(Extracted records begins)

(** A commit of a blacklisted group between two commits of the group G. *)
Definition blacklistedCommit : list Event :=
  [brokerObs 0 100 1000 1;
   commit 100 1100;
   OffsetEvent {| po_Cluster := "local"; po_Topic := "T"; po_Partition := 0;
                  po_Offset := 100; po_Timestamp := 1150;
                  po_Group := "console-consumer-7";
                  po_TopicPartitionCount := 0 |};
   commit 110 1200].

(** ** Statuses of a reply *)

(** The statuses of a group that was found. *)
Definition groupStatus (c : StatusConstant) : Prop :=
  c = StatusOK ∨ c = StatusWarning ∨ c = StatusError.

(** OK, then WARN, then ERR. *)
Definition severity (c : StatusConstant) : nat :=
  match c with
  | StatusWarning => 1
  | StatusError => 2
  | _ => 0
  end.

(** The status [s] of a partition agrees with the status [c] of its
    group: STOP, STALL and REWIND come with ERR, WARN with WARN or ERR;
    NOTFOUND and ERR are no partition statuses. *)
Definition consistentStatus (c s : StatusConstant) : Prop :=
  match s with
  | StatusOK => True
  | StatusWarning => c = StatusWarning ∨ c = StatusError
  | StatusStop | StatusStall | StatusRewind => c = StatusError
  | StatusNotFound | StatusError => False
  end.

(** The pointer [i] designates a partition that may be listed. *)
Definition listedOk (showall : bool) (heap : list PartitionStatus) (i : nat)
    : Prop :=
  ∃ p, heap !! i = Some p ∧ (showall = false → ps_Status p ≠ StatusOK).

(** What the rules maintain of the status under construction. *)
Definition evalInv (showall : bool) (st : evalStatus) : Prop :=
  groupStatus (es_Status st)
  ∧ Forall (λ p, consistentStatus (es_Status st) (ps_Status p)) (es_heap st)
  ∧ Forall (listedOk showall (es_heap st)) (es_Partitions st)
  ∧ (∀ i, es_Maxlag st = Some i → (i < length (es_heap st))%nat).

(** The number of partition slots of a group, over all its topics. *)
Definition groupSlots (cm : gmap string (list (option Ring))) : nat :=
  sum_list_with (λ tp : string * list (option Ring), length tp.2)
    (map_to_list cm).

(** ** The partition with the largest lag *)

(** The part of an [evalStatus] that the max-lag tracking reads and
    writes: the end offsets of the partitions, the [Maxlag] pointer and
    the local variable [maxlag]. *)
Definition lagView (st : evalStatus)
    : list ConsumerOffset * option nat * Z :=
  (ps_End <$> es_heap st, es_Maxlag st, es_maxlag st).

(** [Maxlag] points at a partition whose last lag is [maxlag], positive
    and the largest of all partitions; it is nil while no partition has a
    positive last lag. *)
Definition maxlagInv (st : evalStatus) : Prop :=
  Forall (λ e, co_Lag e <= es_maxlag st) (ps_End <$> es_heap st)
  ∧ match es_Maxlag st with
    | Some i => ∃ e, (ps_End <$> es_heap st) !! i = Some e
                     ∧ co_Lag e = es_maxlag st ∧ 0 < es_maxlag st
    | None => es_maxlag st = 0
    end.

(** ** The wire names of the statuses *)

(** The integer behind a [StatusConstant]. *)
Definition statusCode (c : StatusConstant) : Z :=
  match c with
  | StatusNotFound => 0
  | StatusOK => 1
  | StatusWarning => 2
  | StatusError => 3
  | StatusStop => 4
  | StatusStall => 5
  | StatusRewind => 6
  end.

Definition StatusStrings : list string :=
  ["NOTFOUND"; "OK"; "WARN"; "ERR"; "STOP"; "STALL"; "REWIND"]%string.

(** [func (c StatusConstant) String() string], on the integer behind
    [c]: any int is a [StatusConstant] in the source. *)
Definition StatusConstant_String (c : Z) : string :=
  if (0 <=? c) && (c <? Z.of_nat (length StatusStrings))
  then default "UNKNOWN"%string (StatusStrings !! Z.to_nat c)
  else "UNKNOWN"%string.

(** * Properties *)

(** ** The dispatcher and the unguarded handlers *)

(** C3 (code): a [RequestClusterList] received on the request channel
    falls in the default branch of the type switch: whatever the storage,
    no handler is started and nothing is sent on the result channel,
    although [requestClusterList] would have replied with the configured
    cluster names. *)
Theorem C3_cluster_list_request_is_dropped :
  (∀ storage now,
     handleRequest storage now RequestClusterList = Ok (storage, None))
  ∧ requestClusterList storage0 = ["local"%string].
Proof.
  split; [intros storage now; reflexivity | vm_compute; reflexivity].
Qed.

(** C5 (code): [dropGroup] on a cluster that is not configured
    dereferences the nil cluster entry and panics instead of replying
    NOTFOUND; on a configured cluster an unknown group is answered
    NOTFOUND. *)
Theorem C5_drop_unknown_cluster_panics :
  dropGroup storage0 "nowhere" "G" = Panic
  ∧ dropGroup storage0 "local" "G" = Ok (storage0, StatusNotFound).
Proof. split; vm_compute; reflexivity. Qed.

(** C9 (code): a broker observation whose partition is negative, or not
    below the length of the (grown) topic vector, indexes the vector
    out of range and panics. *)
Theorem C9_broker_partition_out_of_range_panics :
  run storage0 [brokerObs 3 10 1000 1] = Panic
  ∧ run storage0 [brokerObs (-1) 10 1000 1] = Panic.
Proof. split; vm_compute; reflexivity. Qed.

(** C4 (code): after a topic was first observed with one partition, an
    observation with [topic_partition_count = 2] for partition 1 leaves
    the stored vector at length one, and the write to slot 1 is not in
    the table. *)
Theorem C4_growth_is_not_stored :
  (storage ← run storage0 partitionCountGrows;
   Ok (brokerList storage "local" "T", brokerAt storage "local" "T" 1))
  = Ok (Some [Some {| bo_Offset := 10; bo_Timestamp := 1000 |}], None).
Proof. vm_compute; reflexivity. Qed.

(** ** The evaluator on the scenarios *)

(** C2 (code): on a snapshot that rewinds once (100 to 50) while the lag
    grows at every commit, and that Rule 4 does not classify, the
    evaluator appends the partition twice and reports it as WARN, not
    REWIND: Rule 6 does not leave the loop body and Rule 3 overwrites
    the status. *)
Theorem C2_rewind_falls_through_to_rule3 :
  (λ status, (cgs_Status status, ps_Status <$> cgs_Partitions status))
    <$> statusAfter rewindUnderGrowingLag "local" "G" false 10
  = Ok (StatusError, [StatusWarning; StatusWarning]).
Proof. vm_compute; reflexivity. Qed.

(Extracted records ends)

• _Problem details_
Would you reproduce, word for word, the lines from the one holding "(λ status, (cgs_Status" through the final line of the entries, both included?

• _Problem solution_
  (λ status, (cgs_Status status, ps_Status <$> cgs_Partitions status))
    <$> statusAfter rewindUnderGrowingLag "local" "G" false 10
  = Ok (StatusError, [StatusWarning; StatusWarning]).
Proof. vm_compute; reflexivity. Qed.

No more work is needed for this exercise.